+++ Data for the task

(* ===== verification/SchedulerQueue.v ===== *)
(** * The scheduler as a queue of jobs

    The abstract scheduler is a queue of jobs: a function, and what is left of
    its actions. It runs the first job until it ends, waits, or yields. The loop
    of [run] refines it for callbacks that schedule themselves only in order to
    hold. *)
From stdpp Require Import base list gmap.
From Stdlib Require Import ZArith Lia.
From S2P Require Import Prelude CLib Fiber Scheduler SchedulerCorrect.
#[local] Set Warnings "-clear-no-such-hyp".
Open Scope Z_scope.

(** ** Specification *)
Section specification.
Context {T : Type} (body : T -> list (action T)).

(** Calling an empty function throws. *)
Definition script (cb : option T) : list (action T) :=
  match cb with Some t => body t | None => [Throw] end.

Abbreviation job := (option T * list (action T))%type.

(** How a run of a job ends: for good, asleep until someone schedules the fiber,
    queued again to go on with the rest, or to be started again. *)
Inductive ending : Type :=
| Ended
| Asleep
| GoesOn (k : list (action T))
| StartsAgain.

(** The jobs it schedules, what it emits, and how it ends, for a callback that
    schedules itself only in order to hold ([cooperative]): what another [ScheduleSelf]
    does, which queues a fiber that goes on running, is left out here. *)
Fixpoint effects (k : list (action T)) : list job * list Z * ending :=
  match k with
  | [] | Throw :: _ => ([], [], Ended)
  | Emit n :: k => let '(sp, em, e) := effects k in (sp, n :: em, e)
  | Schedule cb :: k => let '(sp, em, e) := effects k in ((cb, script cb) :: sp, em, e)
  | ScheduleSelf :: DoYieldToHold :: k => ([], [], GoesOn k)
  | ScheduleSelf :: k => let '(sp, em, e) := effects k in (sp, em, e)
  | DoYieldToReady :: _ => ([], [], StartsAgain)
  | DoYieldToHold :: _ => ([], [], Asleep)
  end.

(** Callbacks that schedule themselves only in order to hold. *)
Fixpoint cooperative (k : list (action T)) : bool :=
  match k with
  | [] => true
  | ScheduleSelf :: DoYieldToHold :: k => cooperative k
  | ScheduleSelf :: _ => false
  | _ :: k => cooperative k
  end.

Definition back_in_queue (cb : option T) (e : ending) : list job :=
  match e with
  | Ended | Asleep => []
  | GoesOn k => [(cb, k)]
  | StartsAgain => [(cb, script cb)]
  end.

(** One job, and [n] jobs, of the queue; [None] when the queue is empty. *)
Definition queue_step (q : list job) : option (list job * list Z) :=
  match q with
  | [] => None
  | (cb, k) :: q => let '(sp, em, e) := effects k in Some (q ++ sp ++ back_in_queue cb e, em)
  end.

Fixpoint queue_run (n : nat) (q : list job) : option (list job * list Z) :=
  match n with
  | O => Some (q, [])
  | S n =>
      match queue_step q with
      | None => None
      | Some (q, em) => (fun r => (r.1, em ++ r.2)) <$> queue_run n q
      end
  end.
End specification.

(** ** Simulation *)
Section simulation.
Context {T X : Type} `{!Virtuals T X, !VirtualsLaws T X}.
Context (body : T -> list (action T)).
Hypothesis body_cooperative : forall t, cooperative (body t) = true.
Implicit Types (s : Scheduler T X).

(** The fiber of a job: not started, or suspended. *)
Definition fiber_job (x : Fiber T) (j : option T * list (action T)) : Prop :=
  cb_ x = Task <$> j.1 /\ cooperative j.2 = true /\
  ((state_ x = INIT /\ j.2 = script body j.1) \/
   (state_ x = HOLD /\ ctx_ x = Suspended j.2)).

Definition queued s (l : list Z) (q : list (option T * list (action T))) : Prop :=
  Forall2 (fun f j => has_fiber s f (fun x => fiber_job x j)) l q.

Record simulates s (q : list (option T * list (action T))) : Prop := {
  sim_inv : inv s;
  sim_active : activeThreadCount_ s = 0;
  sim_nodup : NoDup (pendingFunctors_ s);
  sim_queue : queued s (pendingFunctors_ s) q
}.

Lemma script_cooperative cb : cooperative (script body cb) = true.
Proof. destruct cb; [apply body_cooperative|done]. Qed.

Lemma queued_keep s s' l q :
  (forall f, f ∈ l -> fibers (store s') !! f = fibers (store s) !! f) ->
  queued s l q -> queued s' l q.
Proof.
  intros Hk Hq. apply Forall2_same_length_lookup in Hq as [Hlen Hq].
  apply Forall2_same_length_lookup. split; [done|]. intros i f j Hf Hj.
  destruct (Hq i f j Hf Hj) as (x & Hx & HP). exists x. split; [|done].
  rewrite Hk; [done|]. by eapply list_elem_of_lookup_2.
Qed.

Lemma queued_bound s l q : queued s l q ->
  (forall f x, fibers (store s) !! f = Some x -> f <= created (store s)) ->
  forall f, f ∈ l -> f <= created (store s).
Proof.
  intros Hq Hc f [i Hf]%list_elem_of_lookup. apply Forall2_same_length_lookup in Hq as [Hlen Hq].
  assert (exists j, q !! i = Some j) as [j Hj].
  { apply lookup_lt_is_Some. rewrite <-Hlen. by eapply lookup_lt_Some. }
  destruct (Hq i f j Hf Hj) as (x & Hx & _). by eapply Hc.
Qed.

(** The state in which a run leaves its fiber. *)
Definition ends (x x' : Fiber T) (e : ending (T := T)) : Prop :=
  match e with
  | Ended => state_ x' = TERM \/ state_ x' = EXCEPTION
  | Asleep => state_ x' = HOLD
  | GoesOn k => state_ x' = HOLD /\ ctx_ x' = Suspended k /\ cb_ x' = cb_ x
  | StartsAgain => state_ x' = READY /\ cb_ x' = cb_ x
  end.

Definition requeues (f : Z) (e : ending (T := T)) : list Z :=
  match e with GoesOn _ => [f] | _ => [] end.

Lemma exec_effects f k : forall s x,
  running s f -> fibers (store s) !! f = Some x -> cooperative k = true ->
  exists s' x' l, exec s k = Ret s' /\ fibers (store s') !! f = Some x' /\
    emitted s' = emitted s ++ (effects body k).1.2 /\
    pendingFunctors_ s' = pendingFunctors_ s ++ l ++ requeues f (effects body k).2 /\
    NoDup l /\ (forall g, g ∈ l -> created (store s) < g) /\
    queued s' l (effects body k).1.1 /\
    ends x x' (effects body k).2.
Proof.
  induction k as [|a k IH]; intros s x Hr Hx Hco.
  { cbn [exec]. rewrite (FiberRun_end_ret _ f x) by (done || apply Hr). cbn.
    eexists _, _, []. split_and!; [done|apply lookup_insert_eq|by rewrite app_nil_r..
      |constructor|set_solver|constructor|by left]. }
  destruct (run_fiber _ _ Hr) as (y & Hy & _ & _ & Hex). assert (y = x) as -> by congruence.
  pose proof (run_current _ _ Hr) as Hcur. pose proof (running_created _ _ Hr) as Hle.
  destruct a as [n|cb| | | |]; cbn [exec].
  - destruct (IH (emit s n) x) as (s' & x' & l & E & Hx' & Hem & Hp & Hnd & Hl & Hq & He);
      [by apply emit_running|done|done|].
    exists s', x', l. cbn. destruct (effects body k) as [[sp em] e]. cbn in *.
    split_and!; [done|done| |done|done|done|done|done]. by rewrite Hem, <-app_assoc.
  - set (s1 := scheduler s (Task <$> cb)).
    destruct (scheduler_new s (Task <$> cb)) as [Hpn Hfn]. fold s1 in Hpn, Hfn.
    assert (running s1 f) as Hr1 by (apply scheduler_running; [done|by destruct cb]).
    destruct (IH s1 x) as (s' & x' & l & E & Hx' & Hem & Hp & Hnd & Hl & Hq & He);
      [done|by subst s1; rewrite scheduler_store|done|].
    destruct (exec_ok f k s1 Hr1) as (s2 & E2 & _ & X2). assert (s2 = s') as -> by congruence.
    pose proof (ext_created _ _ _ (scheduler_ext f s (Task <$> cb))) as Hcr. fold s1 in Hcr.
    pose proof (ok_created _ _ (run_ok _ _ Hr1) _ _ Hfn) as Hnew.
    exists s', x', (created (store s) + 1 :: l). cbn [effects].
    destruct (effects body k) as [[sp em] e]. cbn [fst snd] in *.
    split_and!; [done|done| | | | | |done].
    + rewrite Hem. subst s1. by rewrite scheduler_emitted.
    + by rewrite Hp, Hpn, <-app_assoc.
    + constructor; [|done]. intros H%Hl. lia.
    + intros g [->|H%Hl]%elem_of_cons; lia.
    + constructor; [|done]. eexists. split; [rewrite (ext_keep _ _ _ X2) by lia; exact Hfn|].
      split_and!; [done|apply script_cooperative|by left].
  - destruct k as [|[| | | | |] k]; try done. cbn [exec].
    unfold GetThreadCurrentFiber. rewrite Hcur.
    unfold YieldToHold. rewrite (yield_to_ret _ f x) by done. cbn.
    eexists _, _, []. split; [done|]. split; [apply lookup_insert_eq|].
    split; [by rewrite app_nil_r|]. split_and!; [done|by apply NoDup_nil|set_solver|by constructor|done..].
  - unfold YieldToReady. rewrite (yield_to_ret _ f x) by done. cbn.
    eexists _, _, []. split; [done|]. split; [apply lookup_insert_eq|].
    split; [by rewrite app_nil_r|]. split; [by rewrite app_nil_r|].
    split_and!; [by apply NoDup_nil|set_solver|by constructor|done..].
  - unfold YieldToHold. rewrite (yield_to_ret _ f x) by done. cbn.
    eexists _, _, []. split; [done|]. split; [apply lookup_insert_eq|].
    split; [by rewrite app_nil_r|]. split; [by rewrite app_nil_r|].
    split_and!; [by apply NoDup_nil|set_solver|by constructor|done..].
  - rewrite (FiberRun_end_ret _ f x) by done. cbn.
    eexists _, _, []. split_and!; [done|apply lookup_insert_eq|by rewrite app_nil_r..
      |constructor|set_solver|constructor|by right].
Qed.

++++++

▶ _Action item_
Looking at the data above, write out exactly the lines that start at the one containing "(** * The scheduler as a queue of jobs" and end at the one containing "Abbreviation job := (option"; include both and nothing beyond.

▶ _Response box_
(** * The scheduler as a queue of jobs

    The abstract scheduler is a queue of jobs: a function, and what is left of
    its actions. It runs the first job until it ends, waits, or yields. The loop
    of [run] refines it for callbacks that schedule themselves only in order to
    hold. *)
From stdpp Require Import base list gmap.
From Stdlib Require Import ZArith Lia.
From S2P Require Import Prelude CLib Fiber Scheduler SchedulerCorrect.
#[local] Set Warnings "-clear-no-such-hyp".
Open Scope Z_scope.

(** ** Specification *)
Section specification.
Context {T : Type} (body : T -> list (action T)).

(** Calling an empty function throws. *)
Definition script (cb : option T) : list (action T) :=
  match cb with Some t => body t | None => [Throw] end.

Abbreviation job := (option T * list (action T))%type.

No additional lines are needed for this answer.